Sta per arrivare un’altra ondata di caldo brutale; e alla fine dell’estate scopriremo che sono stati battuti tutti i record, che il cambiamento climatico ha accelerato e la sua progressione sta diventando irreversibile, che l’Italia si sta saharizzando e neppure tanto lentamente. I giornali se ne occuperanno per qualche giorno al massimo: afa e siccità sono un argomento di conversazione poco interessante; in particolare per quel 40% di italiani ai quali i media si rivolgono, i vincenti o aspiranti tali (quanto al 60%, rassegnatevi, non conta un cazzo; ed è ovvio che non conti visto che accetta con passività la propria marginalità, piega la testa, si immalinconisce, si astiene). Cosa volete che gliene importi ai vincenti del caldo? Hanno auto e case con aria condizionata e comunque stanno partendo per il mare (vanno solo al mare) e una giornata di pioggia con conseguente rinfrescata la considererebbero una sciagura, anche se servisse a salvare l’agricoltura e le foreste. È che un potenziale vincente deve essere abbronzato, se no non vince; mentre la campagna e la natura non lo riguardano, sono così noiose, desolate, volete mettere con il piacere di ammassarsi su una spiaggia o in un centro commerciale. Se fa caldo, meglio; e se la gente non ha acqua, che si beva uno spritz.
Si sta sviluppando una razza umana che invece di cercare di creare un mondo migliore considera migliore il mondo degradato in cui si trova a vivere in conseguenza della propria superficialità e intenzionale ignoranza. Non la caratterizza il colore della pelle bensì l’ignavia. Ne parlava già Voltaire, all’alba della modernità: il personaggio di Pangloss esprimeva la tendenza di una parte dell’umanità ad adeguarsi a qualunque condizione, a trovare la felicità non nella lotta per un ideale (il progresso ma anche la difesa della tradizione o dell’ambiente) bensì nella rassegnata feticizzazione del presente o del futuro annunciato dai potenti come un destino manifesto (lo vuole il Mercato! Non si possono fermare le nuove tecnologie!), quale che sia.

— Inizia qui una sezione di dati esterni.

(* ===== verification/Interrupt.v ===== *)
(** * Runs stopped by the user's next action

    Streamlit runs the script while the page is live: when the user acts
    again during a run (a new prompt submitted while "Thinking..." is
    shown, a widget changed), the runtime stops the run at its next
    Streamlit call, keeps the session state it reached, and starts the
    next run.  [run_page_at] is an interaction whose first run carries
    the stop point [Some n]: [n] elements are rendered, then the next
    Streamlit call raises [StopRequest].

    A chat turn appends the user message (line 130) before its four
    elements and the vendor call, and the assistant message (lines 146
    and 149) after them: [stopped_chat_interaction] gives a chat
    interaction at every stop point, whose page is a prefix of the
    complete page, and shows that a stop at any of these four elements
    stores the prompt without its reply.
    [session_wf_weak] is the invariant of the specification (section 3,
    Conversation): the history is a sequence of user messages each
    followed by at most one reply; [reachable_stopped_wf_weak] shows
    every state reachable by interactions that may be stopped satisfies
    it, and the witness reaches a history with two user messages in a
    row. *)

From stdpp Require Import base list strings gmap.
From S2P Require Import Prelude Python Registry Store Vendor Adapter Conversation Session Invariant.

Open Scope string_scope.
Open Scope list_scope.
Local Open Scope py_scope.

(** ** A chat turn stopped at one of its elements *)

Section StoppedTurn.
Context `{Vendor}.

Lemma chat_turn_stopped p key prompt s pg hist j :
  ss_messages s = Some hist -> j < 4 ->
  let um := user_message (provider_id p) prompt in
  let reply := model_reply (mk_client p key) p (hist ++ [um]) in
  chat_turn (Some (mk_client p key)) (provider_id p) prompt (mk_world_at s pg (Some j)) =
    (Raise StopRequest,
     mk_world_at (set_messages (hist ++ [um]) s) (pg ++ take j (turn_elements prompt reply)) (Some 0)).
Proof.
  intros Hms Hj um reply. unfold chat_turn.
  rewrite (pbind_Ok _ _ _ _ _ (messages_append_run _ _ _ _ _ Hms)).
  destruct j as [|[|[|[|j]]]]; [..|lia]; cbn -[get_model_response];
    [| | |erewrite pbind_Ok; [|apply get_model_response_run; reflexivity]; cbn];
    by rewrite <-?app_assoc, ?app_nil_r.
Qed.

(** The configured part of a run with a prompt, stopped at the [j]-th
    element of the chat turn. *)
Lemma configured_body_stopped inp p key conv prompt s pg j :
  in_prompt inp = Some prompt -> prompt <> "" ->
  ss_messages s = Some (map (turn_message (provider_id p)) conv) ->
  vendor_init p key = Ok tt -> j < 4 ->
  let els := concat (map render_turn conv) in
  let hist := map (turn_message (provider_id p)) conv ++ [user_message (provider_id p) prompt] in
  let reply := model_reply (mk_client p key) p hist in
  configured_body inp (provider_id p) key (mk_world_at s pg (Some (length els + S j))) =
    (Raise StopRequest,
     mk_world_at (set_messages hist s)
                 (pg ++ els ++ ElChatInput chat_input_placeholder :: take j (turn_elements prompt reply))
                 (Some 0)).
Proof.
  intros Hp Hne Hms Hi Hj els hist reply. unfold configured_body.
  rewrite (pbind_Ok _ _ _ _ _ (init_client_ok _ _ _ Hi)).
  rewrite (pbind_Ok _ _ _ _ _ (display_messages_render_at _ _ _ _ _ Hms (stop_after_Some _ _))).
  rewrite countdown_Some, (pbind_Ok _ _ _ _ _ (emit_tick_run _ _ _ _)).
  rewrite Hp. case_bool_decide; [done|].
  rewrite (chat_turn_stopped p key prompt _ _ _ _ Hms Hj).
  by rewrite <-!app_assoc.
Qed.

(** The stop point of the [j]-th element of the chat turn, in an
    interaction without a press on a configured session. *)
Definition turn_stop_point (inp : ui_input) (conv : conversation) (j : nat) : nat :=
  length (page_head ++ sidebar_widgets (in_provider_name inp) ++ concat (map render_turn conv) ++
          [ElChatInput chat_input_placeholder]) + j.

End StoppedTurn.

(** ** The invariant of the specification under stopped runs *)

(** Section 3 of the specification: nothing configured, or a registered
    provider with a non-empty key and a history of attempts, each a user
    message with a non-empty prompt followed by at most one reply, in
    the provider's message shape. *)
Definition session_wf_weak (s : session) : Prop :=
  match ss_provider s with
  | None => ss_api_key s = None /\ history s = []
  | Some pid =>
      registered pid /\
      (exists key, ss_api_key s = Some key /\ key <> "") /\
      exists asks : list (string * option pyval),
        Forall (fun a => a.1 <> "") asks /\
        history s = map (turn_message pid) (attempts asks)
  end.
(** Lines 333-342. *)
Definition stop_acquisition : M unit :=
  act StopEngineSet (set_stop_engine true) ;;
  threads <- gets acquisition_threads ;;
  for_each threads (fun '(camera_id, status) => join_thread camera_id status) ;;
  raise RuntimeError.

(* ===================================================================== *)
(** ** Program logic *)
(* ===================================================================== *)

(** [triple P m Q X]: from a world in [P], [m] ends in [Q] when it returns
    and in [X] when it raises or the schedule runs out. *)
Definition triple {A} (P : World -> Prop) (m : M A)
  (Q : A -> World -> Prop) (X : World -> Prop) : Prop :=
  forall w, P w ->
    match fst (m w) with
    | Ret a => Q a (snd (m w))
    | _ => X (snd (m w))
    end.

Lemma triple_ret {A} (P : World -> Prop) (a : A) (Q : A -> World -> Prop) X :
  (forall w, P w -> Q a w) -> triple P (ret a) Q X.
Proof. intros H w Hw. cbn. auto. Qed.

Lemma triple_raise {A} (P : World -> Prop) e (Q : A -> World -> Prop) (X : World -> Prop) :
  (forall w, P w -> X w) -> triple P (raise e) Q X.
Proof. intros H w Hw. cbn. auto. Qed.

Lemma triple_stalled {A} (P : World -> Prop) (Q : A -> World -> Prop) (X : World -> Prop) :
  (forall w, P w -> X w) -> triple P stalled Q X.
Proof. intros H w Hw. cbn. auto. Qed.

Lemma triple_bind {A B} P (m : M A) (k : A -> M B) R Q X :
  triple P m R X ->
  (forall a, triple (R a) (k a) Q X) ->
  triple P (bind m k) Q X.
Proof.
  intros Hm Hk w Hw. specialize (Hm w Hw). unfold bind.
  destruct (m w) as [[a | e |] w']; cbn in *; auto.
  apply Hk. exact Hm.
Qed.

Lemma triple_conseq {A} (P P' : World -> Prop) (m : M A)
  (Q Q' : A -> World -> Prop) (X X' : World -> Prop) :
  triple P' m Q' X' ->
  (forall w, P w -> P' w) ->
  (forall a w, Q' a w -> Q a w) ->
  (forall w, X' w -> X w) ->
  triple P m Q X.
Proof.
  intros H HP HQ HX w Hw. specialize (H w (HP w Hw)).
  destruct (fst (m w)); auto.
Qed.

Lemma triple_atomic {A} (P : World -> Prop) e eff (rd : State -> A)
  (Q : A -> World -> Prop) (X : World -> Prop) :
  (forall w b rest, P w -> sched w = b :: rest ->
     Q (rd (env_burst (st w) b))
       {| st := eff (env_burst (st w) b); sched := rest;
          log := log w ++ [(e, env_burst (st w) b)] |}) ->
  (forall w, P w -> X w) ->
  triple P (atomic e eff rd) Q X.
Proof.
  intros HQ HX w Hw. unfold atomic.
  destruct (sched w) as [| b rest] eqn:E; cbn; eauto.
Qed.

Lemma triple_with_fuel {A} P (k : nat -> M A) Q X :
  (forall n, triple P (k n) Q X) -> triple P (with_fuel k) Q X.
Proof. intros H w Hw. unfold with_fuel. apply H. exact Hw. Qed.

(** The loop rule: the invariant is indexed by the items already handled. *)
Lemma triple_for_each {A} (I : list A -> World -> Prop) (X : World -> Prop)
  (body : A -> M unit) (l : list A) :
  (forall done x rest, l = done ++ x :: rest ->
     triple (I done) (body x) (fun _ => I (done ++ [x])) X) ->
  triple (I []) (for_each l body) (fun _ => I l) X.
Proof.
  intros H.
  assert (G : forall rest done, l = done ++ rest ->
            triple (I done) (for_each rest body) (fun _ => I l) X).
  { induction rest as [| x rest IH]; intros done E.
    - rewrite app_nil_r in E. subst. apply triple_ret. auto.
    - cbn [for_each]. eapply triple_bind.
      + apply (H done x rest E).
      + intros ?. apply IH. rewrite <- app_assoc. exact E. }
  apply (G l []). reflexivity.
Qed.

Lemma triple_for_each_inv {A} (I : World -> Prop) (X : World -> Prop)
  (body : A -> M unit) (l : list A) :
  (forall x, In x l -> triple I (body x) (fun _ => I) X) ->
  triple I (for_each l body) (fun _ => I) X.
Proof.
  intros H. apply (triple_for_each (fun _ => I) X body l).
  intros done x rest E. apply H. subst. apply in_elt.
Qed.
(** * golangci-lint's load stage (pkg/lint/load.go), the default exclusion
      patterns (pkg/config) and the govet linter (pkg/golinters), as vendored
      in srizzling/aquarium.

    The Go code is embedded shallowly: pure functions are Rocq functions, a
    [for ... range] loop is a [Fixpoint] over the ranged list, a Go
    [(value, error)] return is a [result], and code that talks to the
    operating system, the go toolchain or another package runs in the monad
    [M], which threads the process state ([World]) and records every
    external call in a trace of [Event]s. Those external functions are the
    fields of the class [Extern]; every statement holds for all of them. *)

From stdpp Require Import gmap strings list fin_maps pretty.
From Stdlib Require Import Ascii String.

Set Warnings "-register-all,-clear-no-such-hyp".

Open Scope string_scope.
Open Scope list_scope.

(** ** Go values *)

(** A Go [error], identified with the text of its [Error()] method. *)
Definition error := string.

(** What a Go call that returns [(v, err)] hands back: [Ok v] stands for
    [(v, nil)], [Err e] for [(zero, e)] with [e] not nil. *)
Inductive result (A : Type) : Type :=
  | Ok (a : A)
  | Err (e : error).
Arguments Ok {A} a.
Arguments Err {A} e.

La satira di Voltaire e il pensiero illuminista aprirono la strada a due secoli di impegno, di progresso sociale, di coscienza politica e civile, di capacità critica, che misero in difficoltà i vincenti, costringendoli a compromessi e concessioni; ma la spinta si è esaurita. I vincenti hanno già scelto la loro strategia: negare l’evidenza e trasformare euforicamente qualsiasi problema in un successo, drogandosi di ottimismo e di virtualità oltre che di stupefacenti e di individualismo. Che poi vada come vada, intanto loro se la stanno godendo. Sapremo noi, ancora in maggioranza, opporre loro, come facemmo in passato, una razionalità e dei valori e fondare su di essi un progetto di lunga durata? Antonio Gramsci sintetizzò la situazione di coloro che combattono per il bene comune in una formula: pessimismo della ragione, ottimismo della volontà; entrambi necessari. Avremo la capacità di guardare in faccia la realtà e nonostante tutto organizzarci, riconoscere le vere priorità senza farci distrarre dal gossip mediatico e dal consumismo compulsivo, accettare lo scontro (che sarà durissimo, inutile farsi illusioni), resistere ai mutanti e fermare il grande caldo in nome di una diversa concezione di cosa significhi essere umani?